Networking meint alle Verhaltensweisen, die dazu dienen, informelle Beziehungen aufzubauen und diese auch aufrecht zu erhalten. Berufliches Networking zielt auf das Kontakteknüpfen mit Arbeitskollegen, Vorgesetzten oder auch mit Personen anderer Unternehmen ab. Soziale Kontakte innerhalb eines Netzwerks bezeichnet die soziale Netzwerkforschung als Sozialkapital, d. h. eine Ressource, welche einerseits die Vielfalt und Verbundenheit von sozialen Beziehungen umfasst und andererseits die Position betrachtet, welche eine Person innerhalb eines sozialen Netzwerks einnimmt. 2) Bereits das Socializing beim gemeinsamen Mittagessen oder die Teilnahme an firmeninternen Aktivitäten und Feiern sind gängige Beispiele für Networking am Arbeitsplatz. Aber auch externe öffentliche Veranstaltungen bieten optimale Gelegenheiten zum Netzwerken.

Für Unternehmen hat sich vorzugsweise das Mentoring als eine oft eingesetzte und effektive Methode bewährt, um den Vorteil eines sozialen Netzwerks gezielt zu nutzen.
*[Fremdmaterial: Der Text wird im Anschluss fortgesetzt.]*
Lemma get_quality_grade_monotone_witness :
  (quality_scoring.grade_rank (quality_scoring.get_quality_grade 90)
   <= quality_scoring.grade_rank (quality_scoring.get_quality_grade (955 # 10)))%nat.
Proof.
  apply (get_quality_grade_monotone 90 (955 # 10)).
  unfold Qle. cbn. lia.
Defined.


(** ** Exclusion of matches *)

Section exclusion_facts.
Import Py exclusions notions_scoring.

Lemma split_cons self now m ms :
  List.filter (accepts self now) (m :: ms)
  = (if accepts self now m then [m] else []) ++ List.filter (accepts self now) ms
  /\ omap (rejection self now) (m :: ms)
    = (match rejection self now m with Some ex => [ex] | None => [] end)
      ++ omap (rejection self now) ms.
Proof.
  split; cbn; [destruct (accepts self now m) | destruct (rejection self now m)];
    reflexivity.
Qed.

Lemma check_loop_spec self now ms acc :
  match check_loop self now ms acc with
  | Ok (kept, excluded) =>
      Forall (fun m => answers self now m = true) ms
      /\ kept = acc.1 ++ List.filter (accepts self now) ms
      /\ excluded = acc.2 ++ omap (rejection self now) ms
  | Raise e =>
      exists before m after,
        ms = before ++ m :: after
        /\ Forall (fun m => answers self now m = true) before
        /\ check self now m = Raise e
  end.
Proof.
  revert acc. induction ms as [|m ms IH]; intros [kept excluded].
  - cbn. rewrite !app_nil_r. done.
  - cbn [check_loop]. unfold check_one.
    destruct (check self now m) as [[ex|]|e] eqn:E; cbn [mbind Result_bind].
    + specialize (IH (kept, excluded ++ [ex])).
      destruct (check_loop self now ms _) as [[kept' excluded']|e'].
      * destruct IH as (Hall & -> & ->). cbn [fst snd].
        split; [constructor; [unfold answers; by rewrite E | exact Hall]|].
        destruct (split_cons self now m ms) as [-> ->]. rewrite <- !app_assoc.
        replace (accepts self now m) with false by (unfold accepts; by rewrite E).
        replace (rejection self now m) with (Some ex)
          by (unfold rejection; by rewrite E).
        done.
      * destruct IH as (before & m' & after & -> & Hall & Hraise).
        exists (m :: before), m', after. split; [done|]. split; [|done].
        constructor; [unfold answers; by rewrite E | exact Hall].
    + specialize (IH (kept ++ [m], excluded)).
      destruct (check_loop self now ms _) as [[kept' excluded']|e'].
      * destruct IH as (Hall & -> & ->). cbn [fst snd].
        split; [constructor; [unfold answers; by rewrite E | exact Hall]|].
        destruct (split_cons self now m ms) as [-> ->]. rewrite <- !app_assoc.
        replace (accepts self now m) with true by (unfold accepts; by rewrite E).
        replace (rejection self now m) with (@None MatchExclusion)
          by (unfold rejection; by rewrite E).
        done.
      * destruct IH as (before & m' & after & -> & Hall & Hraise).
        exists (m :: before), m', after. split; [done|]. split; [|done].
        constructor; [unfold answers; by rewrite E | exact Hall].
    + exists [], m, ms. done.
Qed.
Hierbei vermittelt der Mentor seinem Mentee nicht nur sein Erfahrungs- und Fachwissen, sondern ermöglicht ihm auch einen Zugang zu eigenen persönlichen Kontakten und arbeitsbezogenen Beziehungen. Die Mentorbeziehung zeichnet sich dabei durch einen Gewinn für beide Seiten aus: Dem Mentee wird der Zugang zu einem karrierefördernden beruflichen Netzwerk erleichtert und das Unternehmen profitiert von einem gut sozialisierten Mitarbeiter. Studien zeigen, dass sich Letzteres durch mehr Commitment und Zufriedenheit der Beschäftigten äußert. 3) All diese Aktivitäten haben gemeinsam, dass durch die Interaktionen nützliche Informationen, oder auch „Insinder-Wissen“, ausgetauscht werden. Mittlerweile herrscht Konsens darüber, dass das Teilen von Wissen einen nicht zu unterschätzenden Nutzen für die eigene Karriere haben kann. Für den Erfolg im Job reichen Fachwissen, Engagement und Disziplin nicht mehr aus. Wer über ein breites persönliches Netzwerk verfügt, hat oft die besseren Chancen am Arbeitsmarkt.
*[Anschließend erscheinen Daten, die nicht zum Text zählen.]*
(* ===== verification/Effects.v ===== *)
(** * Programs that call the outside

    A handler that talks to the database, to Proxmox and to the clock in the
    middle of its work is a tree of calls: [Vis e k] makes the call [e] and goes
    on with its answer. The tree says nothing about the answers, so a theorem
    about it holds for every one of them.

    - [calls_ok]: what a program calls, whatever it is answered; [trace]: its
      calls and answers; [returns]: those of a program that has returned.
    - [runs]: the executions of a program, cut off at any point (a crash, a
      restart), with anything [rely] allows happening between two calls.
    - [wp]: what has to hold for the program to be safe; [wp_adequate] connects
      the two.
    - [keeps_log]: a program alone, with what has to hold of its log.
    - [pool]: several programs at once, one call at a time ([pool_calls_ok]).
    - [threads]: the same with an identity for each program, and a rule that
      verifies each program against what the others may do ([threads_safe]).
    - [run]: a program run against a concrete outside. *)

From S2P Require Import Prelude.

(** A property of every entry of a log (newest first) and the entries before it. *)
Fixpoint ForallTail {A} (P : A → list A → Prop) (l : list A) : Prop :=
  match l with
  | [] => True
  | a :: earlier => P a earlier ∧ ForallTail P earlier
  end.

Lemma ForallTail_intro {A} (P : A → list A → Prop) l :
  (∀ later a earlier, l = later ++ a :: earlier → P a earlier) → ForallTail P l.
Proof.
  induction l as [|a l IH]; intros H; simpl; [done|]. split; [by apply (H [])|].
  apply IH. intros later b earlier ->. by apply (H (a :: later)).
Qed.

Lemma ForallTail_at {A} (P : A → list A → Prop) la a lb : ForallTail P (la ++ a :: lb) → P a lb.
Proof. induction la as [|x la IH]; simpl; [by intros [? _]|]. intros [_ ?]. by apply IH. Qed.

Section prog.
Context {E : Type → Type}.

Inductive prog (A : Type) : Type :=
| Ret (a : A)
| Vis {X : Type} (e : E X) (k : X → prog A).
Arguments Ret {A} a.
Arguments Vis {A X} e k.

Definition call {X} (e : E X) : prog X := Vis e Ret.

Fixpoint bind {A B} (p : prog A) (f : A → prog B) : prog B :=
  match p with
  | Ret a => f a
  | Vis e k => Vis e (λ x, bind (k x) f)
  end.

(** A loop over a slice that carries a state; [inr] is a [return] of the
    enclosing function from inside the loop. *)
Fixpoint for_range {A T R} (l : list A) (body : T → A → prog (T + R)) (t : T) : prog (T + R) :=
  match l with
  | [] => Ret (inl t)
  | a :: l => bind (body t a) (λ r,
      match r with
      | inl t => for_range l body t
      | inr r => Ret (inr r)
      end)
  end.

(** A loop over a slice without state or early return. *)
Fixpoint for_each {A} (l : list A) (body : A → prog unit) : prog unit :=
  match l with
  | [] => Ret tt
  | a :: l => bind (body a) (λ _, for_each l body)
  end.

(** ** What a program calls, whatever it is answered

    [calls_ok P G p Q]: as long as every answer satisfies [G], every call of [p]
    satisfies [P] and its result satisfies [Q]. *)
Section calls.
Variable P : ∀ X, E X → Prop.
Variable G : ∀ X, E X → X → Prop.

Fixpoint calls_ok {A} (p : prog A) (Q : A → Prop) : Prop :=
  match p with
  | Ret a => Q a
  | Vis e k => P _ e ∧ ∀ x, G _ e x → calls_ok (k x) Q
  end.

Lemma calls_ret {A} (a : A) (Q : A → Prop) : Q a → calls_ok (Ret a) Q.
Proof. done. Qed.

Lemma calls_mono {A} (p : prog A) (Q Q' : A → Prop) :
  (∀ a, Q a → Q' a) → calls_ok p Q → calls_ok p Q'.
Proof. intros HQ. induction p as [a|X e k IH]; simpl; naive_solver. Qed.

Lemma calls_bind {A B} (p : prog A) (f : A → prog B) Q :
  calls_ok p (λ a, calls_ok (f a) Q) → calls_ok (bind p f) Q.
Proof. induction p as [a|X e k IH]; simpl; naive_solver. Qed.

Lemma calls_call {X} (e : E X) (Q : X → Prop) :
  P _ e → (∀ x, G _ e x → Q x) → calls_ok (call e) Q.
Proof. simpl. naive_solver. Qed.

Lemma calls_for_range {A T R} (l : list A) (body : T → A → prog (T + R)) (Q : T + R → Prop) t :
  (∀ t, Q (inl t)) → (∀ a t, a ∈ l → calls_ok (body t a) Q) → calls_ok (for_range l body t) Q.
Proof.
  intros HQ. revert t. induction l as [|a l IH]; intros t Hb; simpl; [done|].
  apply calls_bind. eapply calls_mono; [|apply Hb; left].
  intros [t'|r] H; simpl; [|done]. apply IH. intros. apply Hb. by right.
Qed.

Lemma calls_for_each {A} (l : list A) (body : A → prog unit) (Q : unit → Prop) :
  Q tt → (∀ a, a ∈ l → calls_ok (body a) (λ _, True)) → calls_ok (for_each l body) Q.
Proof.
  intros HQ Hb. induction l as [|a l IH]; simpl; [done|].
  apply calls_bind. eapply calls_mono; [|apply Hb; left].
  intros _ _. apply IH. intros. apply Hb. by right.
Qed.
End calls.

(** ** Traces

    The calls and answers of a program cut off at any point, oldest first. *)
Inductive event : Type :=
| Ev {X : Type} (e : E X) (x : X).

Inductive trace {A} : prog A → list event → Prop :=
| trace_nil p : trace p []
| trace_call X (e : E X) k x t : trace (k x) t → trace (Vis e k) (Ev e x :: t).

(** The same of a program that has returned, with its result. *)
Inductive returns {A} : prog A → list event → A → Prop :=
| returns_ret a : returns (Ret a) [] a
| returns_call X (e : E X) k x t a : returns (k x) t a → returns (Vis e k) (Ev e x :: t) a.

Section logic.
Context {S : Type}.
Variable step : ∀ X, E X → S → X → S → Prop.
Variable rely : S → S → Prop.
Variable I : S → Prop.
Arguments step {X} _ _ _ _.

Inductive runs {A} : prog A → S → prog A → S → Prop :=
| runs_refl p s : runs p s p s
| runs_env p s s1 q s2 : rely s s1 → runs p s1 q s2 → runs p s q s2
| runs_call X (e : E X) k s x s1 q s2 :
    step e s x s1 → runs (k x) s1 q s2 → runs (Vis e k) s q s2.

Fixpoint wp {A} (p : prog A) (Q : A → S → Prop) (s : S) : Prop :=
  match p with
  | Ret a => ∀ s', rely s s' → Q a s'
  | Vis e k => ∀ s1, rely s s1 → ∀ x s2, step e s1 x s2 → I s2 ∧ wp (k x) Q s2
  end.

Context `{!PreOrder rely}.

Lemma wp_ret {A} (a : A) Q s : (∀ s', rely s s' → Q a s') → wp (Ret a) Q s.
Proof. done. Qed.

Lemma wp_mono {A} (p : prog A) Q Q' s :
  (∀ a s', Q a s' → Q' a s') → wp p Q s → wp p Q' s.
Proof.
  intros HQ. revert s. induction p as [a|X e k IH]; simpl; intros s H.
  - eauto.
  - intros s1 Hr x s2 Hs. destruct (H s1 Hr x s2 Hs). eauto.
Qed.

Lemma wp_rely {A} (p : prog A) Q s s' : rely s s' → wp p Q s → wp p Q s'.
Proof.
  intros Hr. destruct p as [a|X e k]; simpl; intros H.
  - intros s'' Hr'. apply H. by etransitivity.
  - intros s1 Hr1. apply H. by etransitivity.
Qed.

Lemma wp_bind {A B} (p : prog A) (f : A → prog B) Q s :
  wp p (λ a, wp (f a) Q) s → wp (bind p f) Q s.
Proof.
  revert s. induction p as [a|X e k IH]; simpl; intros s H; [by apply H|].
  intros s1 Hr x s2 Hs. destruct (H s1 Hr x s2 Hs). eauto.
Qed.

(** The rule for a loop: an invariant of its state. *)
Lemma wp_for_range {A T R} (l : list A) (body : T → A → prog (T + R))
    (J : T → S → Prop) (Q : T + R → S → Prop) t s :
  (∀ t s s', rely s s' → J t s → J t s') →
  (∀ t s, J t s → Q (inl t) s) →
  (∀ a t s, a ∈ l → J t s →
     wp (body t a) (λ r s, match r with inl t => J t s | inr _ => ∀ s', rely s s' → Q r s' end) s) →
  J t s → wp (for_range l body t) Q s.
Proof.
  intros HJ HQ. revert t s. induction l as [|a l IH]; intros t s Hb Ht; simpl.
  - intros s' Hr. eauto.
  - apply wp_bind. eapply wp_mono; [|apply (Hb a t s); [left|done]].
    intros [t'|r] s' H; simpl.
    + apply IH; [|done]. intros. apply Hb; [by right|done].
    + done.
Qed.

Lemma wp_for_each {A} (l : list A) (body : A → prog unit) (J : S → Prop) Q s :
  (∀ s s', rely s s' → J s → J s') →
  (∀ s, J s → Q tt s) →
  (∀ a s, a ∈ l → J s → wp (body a) (λ _, J) s) →
  J s → wp (for_each l body) Q s.
Proof.
  intros HJ HQ. revert s. induction l as [|a l IH]; intros s Hb Hs; simpl.
  - intros s' Hr. eauto.
  - apply wp_bind. eapply wp_mono; [|apply (Hb a s); [left|done]].
    intros [] s' H. apply IH; [|done]. intros. apply Hb; [by right|done].
Qed.

Lemma wp_adequate {A} (p : prog A) Q s q s' :
  runs p s q s' → wp p Q s → wp q Q s'.
Proof.
  induction 1 as [| |X e k s x s1 q s2 Hs Hr IH]; intros Hwp; [done| |].
  - apply IHruns. by eapply wp_rely.
  - apply IH. apply (Hwp s); [done|done].
Qed.

(** What [wp] gives for an execution: the invariant at every point, and the
    postcondition at the end. *)
Lemma wp_invariant {A} (p : prog A) Q s q s' :
  (∀ s s', rely s s' → I s → I s') →
  I s → wp p Q s → runs p s q s' → I s'.
Proof.
  intros HI Hs Hwp Hr. induction Hr as [| |X e k s x s1 q s2 Hst Hr IH]; [done| |].
  - apply IHHr; [by eapply HI|by eapply wp_rely].
  - destruct (Hwp s (reflexivity s) x s1 Hst). by apply IH.
Qed.

Lemma wp_result {A} (p : prog A) Q s a s' :
  wp p Q s → runs p s (Ret a) s' → Q a s'.
Proof. intros Hwp Hr. by apply (wp_adequate _ _ _ _ _ Hr Hwp). Qed.

Lemma runs_bind {A B} (p q : prog A) (f : A → prog B) s s' r s'' :
  runs p s q s' → runs (bind q f) s' r s'' → runs (bind p f) s r s''.
Proof.
  induction 1; intros H'; [done| |].
  - econstructor 2; eauto.
  - simpl. econstructor 3; eauto.
Qed.

(** ** Several programs at once *)

Variable spawned : ∀ X, E X → list (prog unit).
Arguments spawned {X} _.
Variable entry : prog unit → Prop.

Inductive pool : list (prog unit) * S → list (prog unit) * S → Prop :=
| pool_call before X (e : E X) k after s x s' :
    step e s x s' →
    pool (before ++ Vis e k :: after, s) (before ++ k x :: after ++ spawned e, s')
| pool_start ts p s : entry p → pool (ts, s) (p :: ts, s)
| pool_stop before p after s : pool (before ++ p :: after, s) (before ++ after, s).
II. Wie gelingt Networking?

Der gezielte Einsatz von Networking, um die eigenen Chancen auf dem Arbeitsmarkt zu steigern, scheint also durchaus eine Fähigkeit zu sein, deren Aneignung sich auszahlt. In der Praxis gilt es, einige nützliche Hinweise für ein gelungenes Networking zu berücksichtigen:

1. Strategisches Vorgehen

Beim Networking kommt es nicht bloß darauf an, willkürlich mit möglichst vielen Personen im Arbeitskontext „in Kontakt“ zu kommen, um sich so ein möglichst großes persönliches Netzwerk mit hoher Diversität aufzubauen. Vielmehr zielt effektives Networking darauf ab, diese Kontakte aktiv für den eigenen Vorteil zu nutzen. Daher sollte beim Networking strategisch vorgegangen werden. Es ist wichtig, sich im Vorfeld bewusst zu machen, welche (Karriere-)Ziele durch den Aufbau des Netzwerks erreicht werden sollen und wer bei der Erreichung dieser Ziele helfen kann. Hier gilt: Qualität vor Quantität. Alle Bemühungen um das gekonnte Networking können nur ihre Wirkung entfalten, wenn die Kontakte eine Relevanz für die eigenen Ziele haben. Der Aufbau eines beruflichen Netzwerks braucht Zeit. Meist werden Erfolge für die eigenen Interessen erst nach einem längeren Zeitraum ersichtlich. Die Kunst liegt dann darin, die wichtigen Kontakte herauszufiltern und diese langfristig aufrechtzuerhalten.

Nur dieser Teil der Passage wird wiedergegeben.